Below are lines of data; restate word for word those running from the line containing "(** ** Properties of the policy *)" to the line containing "Theorem bvt_virtual_time_conserved now", inclusive, and no others.

(Items from a dataset)
========
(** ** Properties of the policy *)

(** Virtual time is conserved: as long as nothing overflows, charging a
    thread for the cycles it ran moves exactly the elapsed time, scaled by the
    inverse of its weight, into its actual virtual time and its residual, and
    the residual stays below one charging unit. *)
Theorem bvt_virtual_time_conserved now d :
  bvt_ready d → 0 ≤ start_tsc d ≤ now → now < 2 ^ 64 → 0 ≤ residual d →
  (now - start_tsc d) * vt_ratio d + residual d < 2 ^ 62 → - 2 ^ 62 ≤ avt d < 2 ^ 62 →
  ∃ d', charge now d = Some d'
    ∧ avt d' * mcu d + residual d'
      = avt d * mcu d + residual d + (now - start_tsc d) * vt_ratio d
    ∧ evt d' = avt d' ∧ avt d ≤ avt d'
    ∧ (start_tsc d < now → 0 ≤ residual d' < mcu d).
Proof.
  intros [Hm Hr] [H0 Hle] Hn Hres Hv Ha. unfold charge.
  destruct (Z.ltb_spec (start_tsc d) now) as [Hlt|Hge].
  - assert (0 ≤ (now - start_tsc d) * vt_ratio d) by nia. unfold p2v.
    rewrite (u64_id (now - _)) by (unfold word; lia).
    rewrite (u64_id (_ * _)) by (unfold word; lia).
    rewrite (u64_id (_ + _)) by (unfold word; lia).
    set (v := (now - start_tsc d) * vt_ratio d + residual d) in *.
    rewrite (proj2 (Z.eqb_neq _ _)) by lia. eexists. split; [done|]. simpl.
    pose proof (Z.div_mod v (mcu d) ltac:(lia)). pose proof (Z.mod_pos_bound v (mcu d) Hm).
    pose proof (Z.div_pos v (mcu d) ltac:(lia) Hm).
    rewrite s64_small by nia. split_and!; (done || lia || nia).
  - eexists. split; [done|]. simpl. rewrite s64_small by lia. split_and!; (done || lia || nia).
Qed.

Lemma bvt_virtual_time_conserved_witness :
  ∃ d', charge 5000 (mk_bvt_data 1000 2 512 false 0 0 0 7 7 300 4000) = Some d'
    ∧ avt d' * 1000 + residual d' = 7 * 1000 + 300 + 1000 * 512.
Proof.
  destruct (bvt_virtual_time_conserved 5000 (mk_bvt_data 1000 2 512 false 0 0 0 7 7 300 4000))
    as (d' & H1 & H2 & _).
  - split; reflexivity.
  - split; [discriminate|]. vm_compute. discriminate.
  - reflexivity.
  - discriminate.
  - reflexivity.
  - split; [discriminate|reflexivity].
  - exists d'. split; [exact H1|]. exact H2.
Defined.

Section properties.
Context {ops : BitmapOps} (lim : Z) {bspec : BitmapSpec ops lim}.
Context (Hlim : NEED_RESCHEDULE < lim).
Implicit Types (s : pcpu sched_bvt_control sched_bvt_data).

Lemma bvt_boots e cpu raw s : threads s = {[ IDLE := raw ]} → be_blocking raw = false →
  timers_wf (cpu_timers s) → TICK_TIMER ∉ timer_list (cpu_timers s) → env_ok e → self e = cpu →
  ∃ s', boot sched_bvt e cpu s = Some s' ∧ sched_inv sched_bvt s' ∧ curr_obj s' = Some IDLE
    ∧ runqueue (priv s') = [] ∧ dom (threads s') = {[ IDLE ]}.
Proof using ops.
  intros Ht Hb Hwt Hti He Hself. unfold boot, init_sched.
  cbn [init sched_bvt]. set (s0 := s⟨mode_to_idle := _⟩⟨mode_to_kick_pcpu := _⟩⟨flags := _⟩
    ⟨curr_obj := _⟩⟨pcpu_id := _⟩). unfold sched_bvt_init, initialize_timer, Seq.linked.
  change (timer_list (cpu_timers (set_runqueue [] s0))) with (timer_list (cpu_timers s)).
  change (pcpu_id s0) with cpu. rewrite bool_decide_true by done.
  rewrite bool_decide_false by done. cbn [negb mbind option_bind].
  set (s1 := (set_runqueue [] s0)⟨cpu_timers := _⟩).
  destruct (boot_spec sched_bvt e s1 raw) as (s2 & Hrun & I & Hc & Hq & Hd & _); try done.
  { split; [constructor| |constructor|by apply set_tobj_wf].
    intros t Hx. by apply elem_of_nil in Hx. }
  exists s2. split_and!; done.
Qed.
========
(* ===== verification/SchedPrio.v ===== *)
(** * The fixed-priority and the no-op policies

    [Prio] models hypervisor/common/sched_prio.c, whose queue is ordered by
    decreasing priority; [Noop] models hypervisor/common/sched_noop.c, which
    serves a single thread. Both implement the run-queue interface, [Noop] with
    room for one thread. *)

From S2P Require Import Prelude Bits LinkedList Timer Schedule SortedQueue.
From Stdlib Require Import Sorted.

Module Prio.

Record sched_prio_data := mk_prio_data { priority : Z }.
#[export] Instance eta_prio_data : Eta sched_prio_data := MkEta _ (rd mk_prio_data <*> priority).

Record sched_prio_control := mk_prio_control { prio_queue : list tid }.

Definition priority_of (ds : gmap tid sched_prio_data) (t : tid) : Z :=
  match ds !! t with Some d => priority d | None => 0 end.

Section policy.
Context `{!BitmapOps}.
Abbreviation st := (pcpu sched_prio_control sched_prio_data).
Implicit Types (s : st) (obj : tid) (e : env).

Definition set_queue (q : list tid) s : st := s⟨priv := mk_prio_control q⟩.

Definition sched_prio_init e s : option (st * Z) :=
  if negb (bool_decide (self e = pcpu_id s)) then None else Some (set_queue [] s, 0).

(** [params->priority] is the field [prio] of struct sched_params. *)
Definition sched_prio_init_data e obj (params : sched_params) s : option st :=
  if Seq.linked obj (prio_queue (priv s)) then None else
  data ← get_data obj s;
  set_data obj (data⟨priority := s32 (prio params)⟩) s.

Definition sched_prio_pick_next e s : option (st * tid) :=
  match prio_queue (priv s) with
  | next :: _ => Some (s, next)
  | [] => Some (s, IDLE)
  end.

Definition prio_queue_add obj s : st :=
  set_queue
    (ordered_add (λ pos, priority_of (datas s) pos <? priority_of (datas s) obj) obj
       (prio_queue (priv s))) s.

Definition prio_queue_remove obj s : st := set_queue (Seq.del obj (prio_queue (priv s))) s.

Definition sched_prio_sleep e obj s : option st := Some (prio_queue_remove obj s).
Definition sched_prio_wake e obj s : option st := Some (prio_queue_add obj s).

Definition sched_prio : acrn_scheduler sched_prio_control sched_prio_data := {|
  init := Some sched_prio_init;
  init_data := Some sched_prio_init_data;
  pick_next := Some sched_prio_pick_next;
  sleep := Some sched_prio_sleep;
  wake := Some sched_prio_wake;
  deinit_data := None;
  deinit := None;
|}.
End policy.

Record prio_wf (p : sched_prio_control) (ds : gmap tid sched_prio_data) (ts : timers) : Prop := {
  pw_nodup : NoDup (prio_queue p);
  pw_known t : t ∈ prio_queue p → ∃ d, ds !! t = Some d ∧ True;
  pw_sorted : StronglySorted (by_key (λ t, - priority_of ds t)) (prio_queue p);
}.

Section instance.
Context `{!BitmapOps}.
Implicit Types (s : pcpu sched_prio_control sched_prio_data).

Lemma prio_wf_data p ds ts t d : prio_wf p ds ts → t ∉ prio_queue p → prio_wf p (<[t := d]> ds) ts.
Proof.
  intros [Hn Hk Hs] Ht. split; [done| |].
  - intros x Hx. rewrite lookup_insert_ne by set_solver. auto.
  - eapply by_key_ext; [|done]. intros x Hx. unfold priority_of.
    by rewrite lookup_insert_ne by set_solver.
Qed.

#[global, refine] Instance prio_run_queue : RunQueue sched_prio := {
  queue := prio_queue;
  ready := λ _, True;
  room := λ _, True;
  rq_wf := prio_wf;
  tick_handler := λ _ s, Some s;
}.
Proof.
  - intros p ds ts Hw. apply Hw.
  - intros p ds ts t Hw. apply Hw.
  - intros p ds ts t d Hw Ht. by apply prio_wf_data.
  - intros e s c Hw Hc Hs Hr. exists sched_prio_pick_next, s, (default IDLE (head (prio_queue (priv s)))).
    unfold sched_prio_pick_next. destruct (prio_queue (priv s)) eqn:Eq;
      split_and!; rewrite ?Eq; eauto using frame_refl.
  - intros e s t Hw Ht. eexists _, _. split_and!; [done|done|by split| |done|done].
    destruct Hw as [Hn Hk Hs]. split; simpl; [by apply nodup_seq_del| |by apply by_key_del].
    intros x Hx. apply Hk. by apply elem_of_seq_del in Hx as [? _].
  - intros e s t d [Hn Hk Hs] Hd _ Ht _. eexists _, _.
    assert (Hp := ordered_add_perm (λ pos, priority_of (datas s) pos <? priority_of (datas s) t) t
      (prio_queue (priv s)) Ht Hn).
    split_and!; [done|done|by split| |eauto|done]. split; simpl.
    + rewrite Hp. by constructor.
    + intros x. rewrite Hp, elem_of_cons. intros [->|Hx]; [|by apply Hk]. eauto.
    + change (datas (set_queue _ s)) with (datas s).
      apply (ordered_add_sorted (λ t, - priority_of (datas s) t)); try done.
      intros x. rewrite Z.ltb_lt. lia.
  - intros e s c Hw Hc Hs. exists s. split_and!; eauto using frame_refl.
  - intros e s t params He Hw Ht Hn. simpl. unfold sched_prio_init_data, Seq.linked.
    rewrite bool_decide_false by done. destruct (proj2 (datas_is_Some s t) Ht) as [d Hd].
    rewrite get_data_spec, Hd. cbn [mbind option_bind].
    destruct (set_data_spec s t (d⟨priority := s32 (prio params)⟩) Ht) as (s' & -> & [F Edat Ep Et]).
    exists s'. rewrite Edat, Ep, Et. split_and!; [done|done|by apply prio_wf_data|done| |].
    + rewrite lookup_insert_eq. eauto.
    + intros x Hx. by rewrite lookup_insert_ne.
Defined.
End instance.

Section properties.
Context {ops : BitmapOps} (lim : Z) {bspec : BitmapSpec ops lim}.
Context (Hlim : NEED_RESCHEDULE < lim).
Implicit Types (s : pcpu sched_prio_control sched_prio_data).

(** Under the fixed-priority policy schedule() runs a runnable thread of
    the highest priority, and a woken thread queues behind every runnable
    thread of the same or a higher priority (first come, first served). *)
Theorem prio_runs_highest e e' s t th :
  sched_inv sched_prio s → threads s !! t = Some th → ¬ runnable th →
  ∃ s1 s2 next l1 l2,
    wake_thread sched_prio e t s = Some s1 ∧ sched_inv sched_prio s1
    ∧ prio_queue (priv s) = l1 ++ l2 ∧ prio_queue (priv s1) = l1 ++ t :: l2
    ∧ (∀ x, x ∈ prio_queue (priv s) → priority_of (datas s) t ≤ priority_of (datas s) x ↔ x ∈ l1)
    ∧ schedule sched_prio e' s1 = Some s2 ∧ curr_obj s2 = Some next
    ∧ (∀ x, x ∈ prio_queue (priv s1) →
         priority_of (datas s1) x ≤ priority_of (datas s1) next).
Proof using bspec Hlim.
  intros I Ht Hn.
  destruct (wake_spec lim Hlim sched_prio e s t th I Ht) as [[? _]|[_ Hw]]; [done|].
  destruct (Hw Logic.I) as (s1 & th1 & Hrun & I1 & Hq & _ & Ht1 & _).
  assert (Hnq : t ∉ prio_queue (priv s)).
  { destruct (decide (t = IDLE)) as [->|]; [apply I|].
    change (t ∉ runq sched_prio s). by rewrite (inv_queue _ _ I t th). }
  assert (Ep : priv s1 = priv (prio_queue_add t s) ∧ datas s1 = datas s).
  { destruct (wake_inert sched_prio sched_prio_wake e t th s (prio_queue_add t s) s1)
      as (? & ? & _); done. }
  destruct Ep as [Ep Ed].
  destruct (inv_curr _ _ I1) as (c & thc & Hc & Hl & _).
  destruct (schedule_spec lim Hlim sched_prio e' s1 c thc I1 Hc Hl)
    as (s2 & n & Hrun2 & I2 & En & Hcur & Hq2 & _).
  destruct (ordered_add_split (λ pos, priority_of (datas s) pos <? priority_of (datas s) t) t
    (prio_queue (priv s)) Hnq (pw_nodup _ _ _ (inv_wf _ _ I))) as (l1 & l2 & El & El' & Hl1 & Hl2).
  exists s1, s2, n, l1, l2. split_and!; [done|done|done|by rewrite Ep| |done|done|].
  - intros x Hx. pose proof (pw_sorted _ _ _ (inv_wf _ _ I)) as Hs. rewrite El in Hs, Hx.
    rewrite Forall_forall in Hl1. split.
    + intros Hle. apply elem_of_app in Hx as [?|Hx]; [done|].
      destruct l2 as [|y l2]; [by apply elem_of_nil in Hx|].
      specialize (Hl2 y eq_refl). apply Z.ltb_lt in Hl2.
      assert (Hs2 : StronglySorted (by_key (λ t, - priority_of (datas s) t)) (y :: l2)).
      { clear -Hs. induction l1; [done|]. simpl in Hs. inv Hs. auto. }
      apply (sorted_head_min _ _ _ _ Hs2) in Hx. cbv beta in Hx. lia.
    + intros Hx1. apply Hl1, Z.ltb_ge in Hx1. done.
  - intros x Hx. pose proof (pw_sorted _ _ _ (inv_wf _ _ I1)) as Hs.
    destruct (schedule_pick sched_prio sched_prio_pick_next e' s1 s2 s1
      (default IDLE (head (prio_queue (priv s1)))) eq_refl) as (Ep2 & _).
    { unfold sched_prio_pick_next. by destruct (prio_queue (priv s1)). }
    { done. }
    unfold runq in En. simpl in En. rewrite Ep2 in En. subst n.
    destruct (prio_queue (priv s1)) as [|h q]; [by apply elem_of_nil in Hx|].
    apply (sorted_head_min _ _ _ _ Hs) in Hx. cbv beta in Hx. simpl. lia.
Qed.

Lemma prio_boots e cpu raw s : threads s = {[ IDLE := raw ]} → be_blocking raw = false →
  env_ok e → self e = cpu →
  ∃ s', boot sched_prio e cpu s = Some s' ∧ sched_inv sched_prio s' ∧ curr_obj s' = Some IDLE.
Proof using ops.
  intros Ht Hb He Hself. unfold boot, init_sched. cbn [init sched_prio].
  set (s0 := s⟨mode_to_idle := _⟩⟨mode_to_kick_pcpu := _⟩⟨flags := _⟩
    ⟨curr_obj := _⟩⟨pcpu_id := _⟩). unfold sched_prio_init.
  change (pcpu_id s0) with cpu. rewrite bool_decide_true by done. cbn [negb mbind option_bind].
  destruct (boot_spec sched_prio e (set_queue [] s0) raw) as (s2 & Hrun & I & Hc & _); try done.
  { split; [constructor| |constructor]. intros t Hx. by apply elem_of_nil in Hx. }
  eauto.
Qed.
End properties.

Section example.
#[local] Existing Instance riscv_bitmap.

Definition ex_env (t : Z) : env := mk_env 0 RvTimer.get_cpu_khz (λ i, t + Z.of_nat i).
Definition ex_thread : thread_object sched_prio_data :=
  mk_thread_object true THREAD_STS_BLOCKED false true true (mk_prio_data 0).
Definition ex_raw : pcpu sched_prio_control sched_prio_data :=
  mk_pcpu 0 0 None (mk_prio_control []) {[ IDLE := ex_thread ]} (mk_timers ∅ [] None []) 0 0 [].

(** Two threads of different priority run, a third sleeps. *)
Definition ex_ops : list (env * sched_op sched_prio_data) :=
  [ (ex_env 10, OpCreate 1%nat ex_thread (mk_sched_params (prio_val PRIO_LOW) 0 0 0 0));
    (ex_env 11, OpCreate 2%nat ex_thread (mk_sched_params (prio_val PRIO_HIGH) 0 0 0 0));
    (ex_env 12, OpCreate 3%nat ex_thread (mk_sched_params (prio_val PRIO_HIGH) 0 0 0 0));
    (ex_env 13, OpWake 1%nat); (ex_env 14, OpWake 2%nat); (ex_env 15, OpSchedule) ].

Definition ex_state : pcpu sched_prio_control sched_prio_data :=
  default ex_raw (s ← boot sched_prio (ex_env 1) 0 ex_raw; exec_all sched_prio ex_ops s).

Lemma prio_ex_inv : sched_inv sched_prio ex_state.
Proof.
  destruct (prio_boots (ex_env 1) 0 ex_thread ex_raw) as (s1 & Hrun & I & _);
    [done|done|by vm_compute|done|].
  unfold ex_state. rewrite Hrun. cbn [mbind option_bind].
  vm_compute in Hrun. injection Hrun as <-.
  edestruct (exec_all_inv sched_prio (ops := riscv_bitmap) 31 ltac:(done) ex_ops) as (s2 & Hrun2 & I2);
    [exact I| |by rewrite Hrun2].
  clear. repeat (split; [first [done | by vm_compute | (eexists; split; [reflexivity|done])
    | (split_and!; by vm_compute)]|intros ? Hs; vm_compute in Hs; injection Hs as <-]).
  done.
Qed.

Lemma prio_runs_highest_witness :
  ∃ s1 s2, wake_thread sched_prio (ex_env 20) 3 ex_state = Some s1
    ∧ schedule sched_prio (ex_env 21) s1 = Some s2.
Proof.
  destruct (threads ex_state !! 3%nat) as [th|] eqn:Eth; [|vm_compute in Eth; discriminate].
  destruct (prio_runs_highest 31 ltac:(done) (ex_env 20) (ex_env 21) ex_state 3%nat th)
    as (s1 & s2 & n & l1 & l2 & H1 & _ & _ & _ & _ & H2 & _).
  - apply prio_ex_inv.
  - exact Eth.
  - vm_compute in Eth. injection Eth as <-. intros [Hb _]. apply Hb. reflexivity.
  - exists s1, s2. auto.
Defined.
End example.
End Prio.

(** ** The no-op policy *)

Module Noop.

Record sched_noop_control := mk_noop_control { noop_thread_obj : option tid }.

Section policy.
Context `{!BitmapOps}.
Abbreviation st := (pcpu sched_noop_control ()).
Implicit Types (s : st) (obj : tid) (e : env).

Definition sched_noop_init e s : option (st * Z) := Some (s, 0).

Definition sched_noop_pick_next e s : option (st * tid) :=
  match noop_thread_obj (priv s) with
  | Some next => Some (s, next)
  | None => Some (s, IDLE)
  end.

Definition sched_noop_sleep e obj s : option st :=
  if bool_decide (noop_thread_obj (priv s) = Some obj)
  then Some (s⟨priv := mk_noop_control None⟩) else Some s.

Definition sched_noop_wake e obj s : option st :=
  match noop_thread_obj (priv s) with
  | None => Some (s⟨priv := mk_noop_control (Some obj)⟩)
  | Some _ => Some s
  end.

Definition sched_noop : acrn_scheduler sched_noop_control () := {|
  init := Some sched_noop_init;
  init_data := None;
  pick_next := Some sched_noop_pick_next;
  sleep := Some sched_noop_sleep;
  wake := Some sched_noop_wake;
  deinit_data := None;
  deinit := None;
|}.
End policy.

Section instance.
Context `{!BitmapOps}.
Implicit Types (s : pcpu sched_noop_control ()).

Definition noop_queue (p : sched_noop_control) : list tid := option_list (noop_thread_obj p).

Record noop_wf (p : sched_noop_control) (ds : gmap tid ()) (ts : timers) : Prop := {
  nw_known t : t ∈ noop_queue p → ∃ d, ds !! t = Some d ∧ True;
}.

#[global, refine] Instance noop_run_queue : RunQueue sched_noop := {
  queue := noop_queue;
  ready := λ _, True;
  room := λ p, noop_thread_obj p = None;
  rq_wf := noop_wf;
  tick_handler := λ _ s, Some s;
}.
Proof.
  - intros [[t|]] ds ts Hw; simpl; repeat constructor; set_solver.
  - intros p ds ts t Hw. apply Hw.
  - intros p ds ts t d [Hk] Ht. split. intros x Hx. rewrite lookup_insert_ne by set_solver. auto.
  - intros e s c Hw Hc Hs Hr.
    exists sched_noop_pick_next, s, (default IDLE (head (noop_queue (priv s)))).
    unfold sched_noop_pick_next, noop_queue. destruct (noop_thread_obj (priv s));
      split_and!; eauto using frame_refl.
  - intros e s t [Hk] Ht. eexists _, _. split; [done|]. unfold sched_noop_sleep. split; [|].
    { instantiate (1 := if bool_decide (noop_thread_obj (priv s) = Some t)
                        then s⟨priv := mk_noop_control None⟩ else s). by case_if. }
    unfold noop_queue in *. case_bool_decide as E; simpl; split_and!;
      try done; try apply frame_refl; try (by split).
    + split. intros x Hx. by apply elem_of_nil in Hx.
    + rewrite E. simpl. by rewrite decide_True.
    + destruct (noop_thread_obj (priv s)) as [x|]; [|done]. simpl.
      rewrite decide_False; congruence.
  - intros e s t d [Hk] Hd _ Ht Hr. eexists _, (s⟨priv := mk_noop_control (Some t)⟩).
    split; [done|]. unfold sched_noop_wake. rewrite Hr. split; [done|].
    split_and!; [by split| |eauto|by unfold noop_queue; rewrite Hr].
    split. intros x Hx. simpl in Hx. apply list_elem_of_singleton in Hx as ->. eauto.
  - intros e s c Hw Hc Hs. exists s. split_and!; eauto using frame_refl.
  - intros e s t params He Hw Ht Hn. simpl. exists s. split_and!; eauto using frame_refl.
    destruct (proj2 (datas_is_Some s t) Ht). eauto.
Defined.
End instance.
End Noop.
========
▶ [TASK RESPONSE]
(** ** Properties of the policy *)

(** Virtual time is conserved: as long as nothing overflows, charging a
    thread for the cycles it ran moves exactly the elapsed time, scaled by the
    inverse of its weight, into its actual virtual time and its residual, and
    the residual stays below one charging unit. *)
Theorem bvt_virtual_time_conserved now d :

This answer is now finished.